Suppose, for instance, the prisoners decide that they'll gather in a circle, assign the index $\ 1\ $ to the prisoner nearest the executioner (or some other landmark in the room), the index $\ 2\ $ to the prisoner on prisoner $\ 1$'s left, the index $\ n\ $ to the prisoner on prisoner $\ 1$'s right, and so on around the circle. They will all then have constructed the same bijection between the prisoners and the set of indices $\ \{1,2,\dots,n\}\ ,$ and can therefore use it to implement the standard solution.
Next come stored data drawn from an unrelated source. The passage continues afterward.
(* ===== verification/AlkTrace.v ===== *)
(** * Alkanes traces

    The data of [src/alkanes/trace.rs] and its conversions, the parsing of numbers
    in [src/modules/essentials/utils/balances/utils.rs], and the repair of traces in
    [src/alkanes/utils.rs]: a trace is a flat list of calls and returns, into which
    host functions put returns of their own; the repair removes as many of them as
    the trace has returns too many.

    Strings are their UTF-8 bytes.  The messages of the [alkanes] crate are
    restricted to the fields the sources read; decoding of hex strings and of Bitcoin
    structures are asked of their crates, the class [TraceCrates]. *)
From Stdlib Require Import Strings.Byte.
From stdpp Require Import strings.
From S2P Require Import Prelude Bytes RunesTransfer RunesStore RunesChain RunesInscriptions.
From stdpp Require Import options.

Open Scope Z_scope.

(** ** Identifiers *)

Record SchemaAlkaneId := mkAlkaneId { ak_block : Z; ak_tx : Z }.

#[global] Instance SchemaAlkaneId_eq_dec : EqDecision SchemaAlkaneId.
Proof. solve_decision. Defined.
#[global] Instance SchemaAlkaneId_countable : Countable SchemaAlkaneId :=
  inj_countable' (fun r => (ak_block r, ak_tx r)) (fun p => mkAlkaneId p.1 p.2) ltac:(by intros []).

(** The derived [Ord]. *)
Definition aid_leb (a b : SchemaAlkaneId) : bool :=
  (ak_block a <? ak_block b) || ((ak_block a =? ak_block b) && (ak_tx a <=? ak_tx b)).

(** The entries of a [BTreeMap] in the order of its keys. *)
Definition btree_entries {V} (m : gmap SchemaAlkaneId V) : list (SchemaAlkaneId * V) :=
  sort_by (fun a b => aid_leb a.1 b.1) (map_to_list m).

Lemma btree_entries_perm {V} (m : gmap SchemaAlkaneId V) : btree_entries m ≡ₚ map_to_list m.
Proof. apply sort_by_perm. Qed.

(** ** Events *)

Record EspoSandshrewLikeTraceShortId := mkShortId { sid_block : bytes; sid_tx : bytes }.
Record EspoSandshrewLikeTraceTransfer := mkTransfer { tf_id : EspoSandshrewLikeTraceShortId; tf_value : bytes }.
Record EspoSandshrewLikeTraceStorageKV := mkStorageKV { skv_key : bytes; skv_value : bytes }.

Record EspoSandshrewLikeTraceInvokeContext := mkContext {
  myself : EspoSandshrewLikeTraceShortId;
  caller : EspoSandshrewLikeTraceShortId;
  inputs : list bytes;
  incoming_alkanes : list EspoSandshrewLikeTraceTransfer;
  cx_vout : Z;
}.

Record EspoSandshrewLikeTraceInvokeData := mkInvoke {
  typ : bytes;
  context : EspoSandshrewLikeTraceInvokeContext;
  iv_fuel : Z;
}.

Inductive EspoSandshrewLikeTraceStatus := Success | Failure.

#[global] Instance Status_eq_dec : EqDecision EspoSandshrewLikeTraceStatus.
Proof. solve_decision. Defined.

Record EspoSandshrewLikeTraceReturnResponse := mkResponse {
  alkanes : list EspoSandshrewLikeTraceTransfer;
  rs_data : bytes;
  rs_storage : list EspoSandshrewLikeTraceStorageKV;
}.

Record EspoSandshrewLikeTraceReturnData := mkReturn {
  status : EspoSandshrewLikeTraceStatus;
  response : EspoSandshrewLikeTraceReturnResponse;
}.

Inductive EspoSandshrewLikeTraceEvent :=
| Invoke (inv : EspoSandshrewLikeTraceInvokeData)
| Return (ret : EspoSandshrewLikeTraceReturnData)
| Create (id : EspoSandshrewLikeTraceShortId).

Record EspoSandshrewLikeTrace := mkTrace {
  tr_outpoint : bytes;
  events : list EspoSandshrewLikeTraceEvent;
}.

(** ** Numbers in strings *)

(** [char::to_digit] *)
Definition to_digit (radix : Z) (b : byte) : option Z :=
  let c := b2z b in
  let d := if (48 <=? c) && (c <=? 57) then Some (c - 48)
           else if (97 <=? c) && (c <=? 122) then Some (c - 87)
           else if (65 <=? c) && (c <=? 90) then Some (c - 55)
           else None in
  d ≫= fun d => if d <? radix then Some d else None.

(** The digits of a number below [bound], most significant first. *)
Fixpoint digits_value (radix bound acc : Z) (s : bytes) : option Z :=
  match s with
  | [] => Some acc
  | c :: s' =>
      d ← to_digit radix c;
      let v := acc * radix + d in
      if v <? bound then digits_value radix bound v s' else None
  end.

(** [from_str_radix] of an unsigned type with the values below [bound]. *)
Definition from_str_radix (radix bound : Z) (s : bytes) : option Z :=
  match s with
  | [] => None
  | [c] => digits_value radix bound 0 s
  | c :: s' => if bool_decide (c = x2b) then digits_value radix bound 0 s' else digits_value radix bound 0 s
  end.

(** [s.strip_prefix(p).unwrap_or(s)] *)
Definition strip_prefix_or (p s : bytes) : bytes := if starts_with s p then drop (length p) s else s.

Definition hex_prefix : bytes := bstr "0x".

Definition parse_hex_u32 (s : bytes) : option Z := from_str_radix 16 (2 ^ 32) (strip_prefix_or hex_prefix s).
Definition parse_hex_u64 (s : bytes) : option Z := from_str_radix 16 (2 ^ 64) (strip_prefix_or hex_prefix s).
Definition parse_hex_u128 (s : bytes) : option Z := from_str_radix 16 u128_mod (strip_prefix_or hex_prefix s).

Definition parse_u128_from_str (input : bytes) : option Z :=
  if starts_with input hex_prefix then from_str_radix 16 u128_mod (drop 2 input)
  else from_str_radix 10 u128_mod input.

Definition parse_short_id (id : EspoSandshrewLikeTraceShortId) : option SchemaAlkaneId :=
  block ← parse_hex_u32 (sid_block id);
  tx ← parse_hex_u64 (sid_tx id);
  Some (mkAlkaneId block tx).

(** ** Repair *)

Class TraceCrates := {
  (** [hex::decode] *)
  hex_decode : bytes -> option bytes;
  (** [deserialize::<Header>(data).is_ok()] *)
  header_decodes : bytes -> bool;
  (** [deserialize::<Transaction>(data)] succeeds and the transaction is a coinbase. *)
  coinbase_decodes : bytes -> bool;
}.

Record EspoHostFunctionValues := mkHostValues { hv_header : bytes; hv_coinbase : bytes; hv_diesel : bytes; hv_fee : bytes }.

Definition EspoHostFunctionValues_default : EspoHostFunctionValues := mkHostValues [] [] [] [].

Inductive CleanEventView :=
| VInvoke
| VReturn (candidate_data : option bytes)
| VOther.

Section Clean.
Context {crates : TraceCrates}.

Definition decode_hex_data (data : bytes) : option bytes :=
  let trimmed := strip_prefix_or hex_prefix data in
  if bool_decide (trimmed = []) then Some [] else hex_decode trimmed.

Definition event_view (ev : EspoSandshrewLikeTraceEvent) : CleanEventView :=
  match ev with
  | Invoke _ => VInvoke
  | Return ret =>
      VReturn (if bool_decide (status ret = Success) && bool_decide (length (alkanes (response ret)) = 0%nat)
                  && bool_decide (length (rs_storage (response ret)) = 0%nat)
               then decode_hex_data (rs_data (response ret)) else None)
  | Create _ => VOther
  end.

Definition sandshrew_event_views (evs : list EspoSandshrewLikeTraceEvent) : list CleanEventView := event_view <$> evs.

Definition is_invoke (v : CleanEventView) : bool := match v with VInvoke => true | _ => false end.
Definition is_return (v : CleanEventView) : bool := match v with VReturn _ => true | _ => false end.

Definition count_views (f : CleanEventView -> bool) (views : list CleanEventView) : Z :=
  Z.of_nat (length (filter (fun v => f v = true) views)).

Definition host_match (host : EspoHostFunctionValues) (data : bytes) : bool :=
  existsb (fun hv => negb (bool_decide (hv = [])) && bool_decide (data = hv))
    [hv_header host; hv_coinbase host; hv_diesel host; hv_fee host].

Definition fuzzy_host_match (data : bytes) : bool :=
  (bool_decide (length data = 80%nat) && header_decodes data) || coinbase_decodes data.

Definition is_candidate (host : EspoHostFunctionValues) (allow_fuzzy : bool) (v : CleanEventView) : bool :=
  match v with
  | VReturn (Some data) => host_match host data || (allow_fuzzy && fuzzy_host_match data)
  | _ => false
  end.

(** The walk of [attempt]: the indices to remove, the stack of candidates, how many there were, the depth. *)
Record Attempt := mkAttempt {
  remove_indices : gset nat;
  candidate_stack : list nat;
  total_candidates : Z;
  depth : Z;
}.

Definition attempt_step (cand : CleanEventView -> bool) (idx : nat) (v : CleanEventView) (a : Attempt)
    : option Attempt :=
  match v with
  | VInvoke => Some (mkAttempt (remove_indices a) (candidate_stack a) (total_candidates a) (depth a + 1))
  | VReturn _ =>
      let stack := if cand v then idx :: candidate_stack a else candidate_stack a in
      let total := if cand v then total_candidates a + 1 else total_candidates a in
      let d := depth a - 1 in
      if d <? 0 then
        match stack with
        | [] => None
        | remove_idx :: stack' => Some (mkAttempt ({[remove_idx]} ∪ remove_indices a) stack' total (d + 1))
        end
      else Some (mkAttempt (remove_indices a) stack total d)
  | VOther => Some a
  end.

Fixpoint attempt_loop (cand : CleanEventView -> bool) (idx : nat) (views : list CleanEventView) (a : Attempt)
    : option Attempt :=
  match views with
  | [] => Some a
  | v :: views' => a' ← attempt_step cand idx v a; attempt_loop cand (S idx) views' a'
  end.

(** The check of the events that stay: calls, returns and depth. *)
Fixpoint validate_loop (removed : gset nat) (idx : nat) (views : list CleanEventView) (invokes returns d : Z) : bool :=
  match views with
  | [] => (invokes =? returns) && (d =? 0)
  | v :: views' =>
      if bool_decide (idx ∈ removed) then validate_loop removed (S idx) views' invokes returns d
      else
        match v with
        | VInvoke => validate_loop removed (S idx) views' (invokes + 1) returns (d + 1)
        | VReturn _ =>
            if d - 1 <? 0 then false else validate_loop removed (S idx) views' invokes (returns + 1) (d - 1)
        | VOther => validate_loop removed (S idx) views' invokes returns d
        end
  end.

Definition attempt (cand : CleanEventView -> bool) (mismatch : Z) (views : list CleanEventView) : option (gset nat) :=
  a ← attempt_loop cand 0 views (mkAttempt ∅ [] 0 0);
  if (total_candidates a <? mismatch) || negb (Z.of_nat (size (remove_indices a)) =? mismatch) then None
  else if validate_loop (remove_indices a) 0 views 0 0 0 then Some (remove_indices a) else None.

Definition orphan_return_removals (views : list CleanEventView) (host : EspoHostFunctionValues) : option (gset nat) :=
  let invokes := count_views is_invoke views in
  let returns := count_views is_return views in
  if invokes =? returns then Some ∅
  else if returns <? invokes then None
  else
    let mismatch := returns - invokes in
    match attempt (is_candidate host false) mismatch views with
    | Some r => Some r
    | None => attempt (is_candidate host true) mismatch views
    end.

(** The elements whose index, counted from [idx], is not in [removed]. *)
Fixpoint keep_from {A} (removed : gset nat) (idx : nat) (l : list A) : list A :=
  match l with
  | [] => []
  | x :: l' => if bool_decide (idx ∈ removed) then keep_from removed (S idx) l' else x :: keep_from removed (S idx) l'
  end.

Definition clean_espo_sandshrew_like_trace (trace : EspoSandshrewLikeTrace) (host : EspoHostFunctionValues)
    : option EspoSandshrewLikeTrace :=
  removed ← orphan_return_removals (sandshrew_event_views (events trace)) host;
  if bool_decide (removed = ∅) then Some trace
  else Some (mkTrace (tr_outpoint trace) (keep_from removed 0 (events trace))).

End Clean.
In one of your comments above, you appear to be suggesting that a survival function ought to be defined as follows:

Let $\ C\ $ be the set of colours. A survival function is a function $\ f:C^{n-1}\rightarrow C\ $ such that for every $\ c\in C^n\ $ there exists $ i\in\{1,2,\dots,n\}\ $ such that $$ f\big(c^{<i>}\big)=c_i\ ,\tag{2}\label{e2}$$where$$c^{<i>}_j=\cases{c_j&if $\ j\le i$\\c_{j+1}&if $\ j\ge i+1$}$$

It's possible to adapt the argument used above to show that a survival function of this type can't exist either. Actually, even if such a function did exist, it seemed to me than any method I could think of for the prisoners to use it to effect an escape could be adapted to allow them to implement the standard solution. Since any conclusion whatever can be validly drawn from a provably false premise, however, it's not clear whether this observation really is true, or means very much, even if it is.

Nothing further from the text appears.